В день нашего развода я почувствовала, что обязана позвонить ему, когда ехала сюда, на побережье. Он встал на работу рано — дурацкий предлог, если учесть, что с редактором он обычно встречался не раньше двенадцати дня (к взаимному удобству полуночника Эсекьеля и редактора, занятой на утренних планерках). Ясное дело, он не хотел присутствовать при моем отъезде. На прощание он, отводя взгляд, поцеловал меня в лоб с дежурным «увидимся». Расхаживая туда-сюда в ночной рубашке, я вытащила из шкафа одежду, уложила какие-то книги, отобрала косметику, которую возьму с собой. Свежий ветерок обдувал ноги, я как будто парила на крыльях, на сердце еще сохранялась легкость, которую я ощутила, приняв решение разойтись. Возможность встречаться с Роке в любое время и не таясь тоже радовала. Проведем вместе выходные здесь, в Рунге. Я брала с собой только самое необходимое — у нас еще будет время выяснить, кому что достанется из вещей, приобретенных за тринадцать лет брака. Собрав чемодан, я залезла в душ и долго стояла под упругими струями, потом вымыла голову. Омовение перед новой жизнью.

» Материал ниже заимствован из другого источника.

(* ===== verification/ExecAuth.v ===== *)
(** * Credentials from a plugin

    plugin/pkg/client/auth/exec/exec.go: the cache of authenticators, the rate limit of the
    install hint, interactive mode, and the authenticator itself with its round
    tripper.  Credentials are pointers into a heap, because [maybeRefreshCreds] compares
    pointers; the plugin, its codec and crypto/tls are parameters, a call of the
    plugin is numbered.  Each method holds the mutex, so it is one step. *)

From S2P Require Import Prelude Objects GoStrings TransportHeaders.
From stdpp Require Import pretty.
#[local] Open Scope Z_scope.

(** ** The cache of authenticators *)

Section cache.
Context {Authenticator : Type}.

Definition cache : Type := gmap string Authenticator.

Definition cache_get (c : cache) (s : string) : option Authenticator := c !! s.

Definition cache_put (c : cache) (s : string) (a : Authenticator) : cache * Authenticator :=
  match c !! s with
  | Some existing => (c, existing)
  | None => (<[s := a]> c, a)
  end.

(** However many goroutines put for a key, all get the first one. *)
Lemma put_first_wins c s (puts : list Authenticator) a :
  (fold_left (fun c b => (cache_put c s b).1) puts (cache_put c s a).1) !! s = Some (cache_put c s a).2.
Proof.
  assert (H0 : (cache_put c s a).1 !! s = Some (cache_put c s a).2).
  { unfold cache_put. destruct (c !! s) eqn:Hs; [done|apply lookup_insert_eq]. }
  revert H0. generalize (cache_put c s a).1 as c'. induction puts as [|b puts IH]; intros c' H0; [done|].
  cbn. apply IH. unfold cache_put at 1. by rewrite H0.
Qed.

End cache.

(** ** A function run only so often *)

Record sometimes : Type := mkSometimes {
  threshold : Z;
  interval : Z;
  count : Z;
  window : Z
}.
Lemma select_resources g v xs l s :
  m !! mkGV (GroupName g) v = Some l -> (forall x, x ∈ xs -> x ∈ APIResources l) -> selected s ->
  let s' := fold_left (select_resource g v) xs s in
  selected s' /\ result_lists s' = result_lists s /\ gvAPIResourceLists s' = gvAPIResourceLists s /\
  forall gn r, grVersions s' !! (gn, r) =
    if bool_decide (gn = GroupName g /\ strings_Contains r "/" = false /\ r ∈ Name <$> xs)
    then upd g v (grVersions s !! (gn, r)) else grVersions s !! (gn, r).
Proof.
  intros Hl. revert s. induction xs as [|x xs IH]; intros s Hin Hs; cbn [fold_left].
  { split_and!; [done|done|done|]. intros gn r. rewrite bool_decide_false; [done|]. intros (_ & _ & Hr). by apply elem_of_nil in Hr. }
  set (s1 := select_resource g v s x).
  assert (H1 : selected s1 /\ result_lists s1 = result_lists s /\ gvAPIResourceLists s1 = gvAPIResourceLists s /\
    forall gn r, grVersions s1 !! (gn, r) =
      if bool_decide (gn = GroupName g /\ strings_Contains r "/" = false /\ r = Name x)
      then upd g v (grVersions s !! (gn, r)) else grVersions s !! (gn, r)).
  { unfold s1, select_resource. destruct (strings_Contains (Name x) "/") eqn:Hslash.
    { split_and!; [done|done|done|]. intros gn r. decide_goal Hc; [|done]. destruct Hc as (_ & Hc & ->). congruence. }
    assert (He : bool_decide (is_Some (grAPIResources s !! (GroupName g, Name x))) = bool_decide (is_Some (grVersions s !! (GroupName g, Name x))))
      by (apply bool_decide_ext; by apply selected_same).
    rewrite He.
    destruct (bool_decide (is_Some (grVersions s !! (GroupName g, Name x))) && negb (String.eqb v (DVersion (PreferredVersion g)))) eqn:Hu.
    { split_and!; [done|done|done|]. intros gn r. decide_goal Hc; [|done]. destruct Hc as (-> & _ & ->). unfold upd. by rewrite Hu. }
    cbn. split_and!; [|done|done|].
    - intros gn r. cbn. destruct (decide ((GroupName g, Name x) = (gn, r))) as [[= <- <-]|Hne].
      + rewrite !lookup_insert_eq. split_and!; [done|done|]. exists l. split; [done|]. apply Hin. left.
      + rewrite !lookup_insert_ne by done. apply Hs.
    - intros gn r. decide_goal Hc.
      + destruct Hc as (-> & _ & ->). rewrite lookup_insert_eq. unfold upd. by rewrite Hu.
      + rewrite lookup_insert_ne; [done|]. intros [= <- <-]. by apply Hc. }
  destruct H1 as (Hs1 & Hr1 & Hg1 & Hv1). destruct (IH s1) as (Hs2 & Hr2 & Hg2 & Hv2); [|done|].
  { intros y Hy. apply Hin. by right. }
  split_and!; [done|by rewrite Hr2|by rewrite Hg2|]. intros gn r. rewrite Hv2, Hv1. rewrite fmap_cons.
  repeat case_bool_decide; rewrite ?elem_of_cons in *; try done; rewrite ?upd_idem; try done; exfalso; intuition congruence.
Qed.

(** The choice for a resource, version by version. *)
Definition consider (gn r : string) (old : option string) (p : APIGroup * GroupVersionForDiscovery) : option string :=
  if bool_decide (GroupName p.1 = gn) && serves (gv_of p) r then upd p.1 (DVersion p.2) old else old.

Lemma select_versions ps : forall s, selected s ->
  let s' := fold_left (select_version m) ps s in
  selected s' /\ (forall gn r, grVersions s' !! (gn, r) = fold_left (consider gn r) ps (grVersions s !! (gn, r))).
Proof.
  induction ps as [|p ps IH]; intros s Hs; [done|]. cbn [fold_left].
  enough (H1 : selected (select_version m s p) /\ forall gn r, grVersions (select_version m s p) !! (gn, r) = consider gn r (grVersions s !! (gn, r)) p).
  { destruct H1 as [Hs1 Hv1]. destruct (IH _ Hs1) as [Hs2 Hv2]. split; [done|]. intros gn r. by rewrite Hv2, Hv1. }
  unfold select_version, consider, serves. destruct (m !! gv_of p) as [l|] eqn:Hl; [|split; [done|]; intros gn r; by rewrite andb_false_r].
  set (s1 := mkSelection _ (grVersions s) (grAPIResources s) _).
  destruct (select_resources p.1 (DVersion p.2) (APIResources l) l s1 Hl ltac:(done) Hs) as (Hs2 & _ & _ & Hv2).
  split; [done|]. intros gn r. rewrite Hv2. cbn.
  destruct (decide (gn = GroupName p.1)) as [->|Hne].
  - rewrite (bool_decide_true (GroupName p.1 = _)) by done. cbn.
    destruct (strings_Contains r "/"); cbn; [by rewrite bool_decide_false by (by intros (_ & ? & _))|].
    repeat case_bool_decide; try done; exfalso; tauto.
  - rewrite !bool_decide_false by naive_solver. done.
Qed.

(** Versions in order, the choice starts with nothing: the preferred one wins. *)
Lemma consider_versions g r vs : forall old,
  NoDup (DVersion <$> vs) ->
  fold_left (consider (GroupName g) r) ((fun v => (g, v)) <$> vs) old =
    let served := List.filter (fun v => serves (mkGV (GroupName g) v) r) (DVersion <$> vs) in
    let preferred := DVersion (PreferredVersion g) in
    if decide (preferred ∈ served) then Some preferred else match old with Some v => Some v | None => head served end.
Proof.
  induction vs as [|v vs IH]; intros old Hd.
  { cbn. rewrite decide_False by (by intros ?%elem_of_nil). by destruct old. }
  rewrite !fmap_cons in *. apply NoDup_cons in Hd as [Hn Hd]. cbn [fold_left]. rewrite IH by done. cbv zeta.
  unfold consider at 1. cbn [fst snd]. rewrite bool_decide_true by done. cbn [andb List.filter].
  change (gv_of (g, v)) with (mkGV (GroupName g) (DVersion v)).
  destruct (serves (mkGV (GroupName g) (DVersion v)) r) eqn:Hs; [|done].
  set (pref := DVersion (PreferredVersion g)) in *. set (rest := List.filter _ (DVersion <$> vs)).
  assert (Hrest : forall x, x ∈ rest -> x ∈ DVersion <$> vs).
  { intros x. unfold rest. rewrite !list_elem_of_In, filter_In. tauto. }
  destruct (decide (pref ∈ rest)) as [Hp|Hp].
  - rewrite decide_True; [done|]. by right.
  - unfold upd. fold pref. destruct (String.eqb_spec (DVersion v) pref) as [He|He].
    + rewrite andb_false_r, decide_True by (rewrite He; left). by rewrite He.
    + rewrite decide_False by (intros [?|?]%elem_of_cons; [by subst|done]). by destruct old.
Qed.

Lemma consider_elsewhere gn r ps old : Forall (fun p => GroupName p.1 <> gn) ps -> fold_left (consider gn r) ps old = old.
Proof.
  intros Hp. revert old. induction Hp as [|p ps Hp _ IH]; intros old; [done|]. cbn. rewrite IH. unfold consider.
  by rewrite bool_decide_false.
Qed.

Lemma pairs_elsewhere groups gn : gn ∉ GroupName <$> groups -> Forall (fun p => GroupName p.1 <> gn) (pairs groups).
Proof.
  intros Hn. apply Forall_forall. intros p Hp. apply list_elem_of_bind in Hp as (g & Hp & Hg).
  apply list_elem_of_fmap in Hp as (v & -> & _). intros <-. apply Hn. by apply list_elem_of_fmap_2.
Qed.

Я протянула руку за полотенцем, и мне вдруг захотелось уткнуться в него и заплакать. Сердце как будто снова придавили тяжелым камнем. Но я переборола слезы. Легкость нельзя упускать, иначе поедет крыша. Я вытерлась ласкающими кожу движениями, долго расчесывала волосы, пока они не стали шелковистыми, добилась сияния в лице. До этого последнего утра я и не подозревала о том, какие силы дарит легкость. Две недели с момента, как «заговорило бессознательное», прошли под ощущением свалившегося с души груза. Помню, как произнесла, садясь в машину после того сеанса: «Мы разводимся». «Разводимся», — откликнулся эхом Эсекьель. На губах у обоих застыла вымученная улыбка. Гора с плеч, мучения окончены, мы наконец разобрались, скинули балласт последних месяцев, прожитых в неопределенности. Будущее нам светит не самое радужное, но хотя бы светит, хотя бы вырисовывается. Воодушевленные этим ощущением, мы продержались последние дни, цепляясь за соломинки замаячившего перед нами будущего. Как-то вечером, когда мы укладывались спать, я увидела во взгляде Эсекьеля проблеск мольбы — немую и нерешительную просьбу о помощи, которую я давно научилась улавливать. И только выросшие за спиной крылья помогли удержаться, не кинуться защищать и утешать.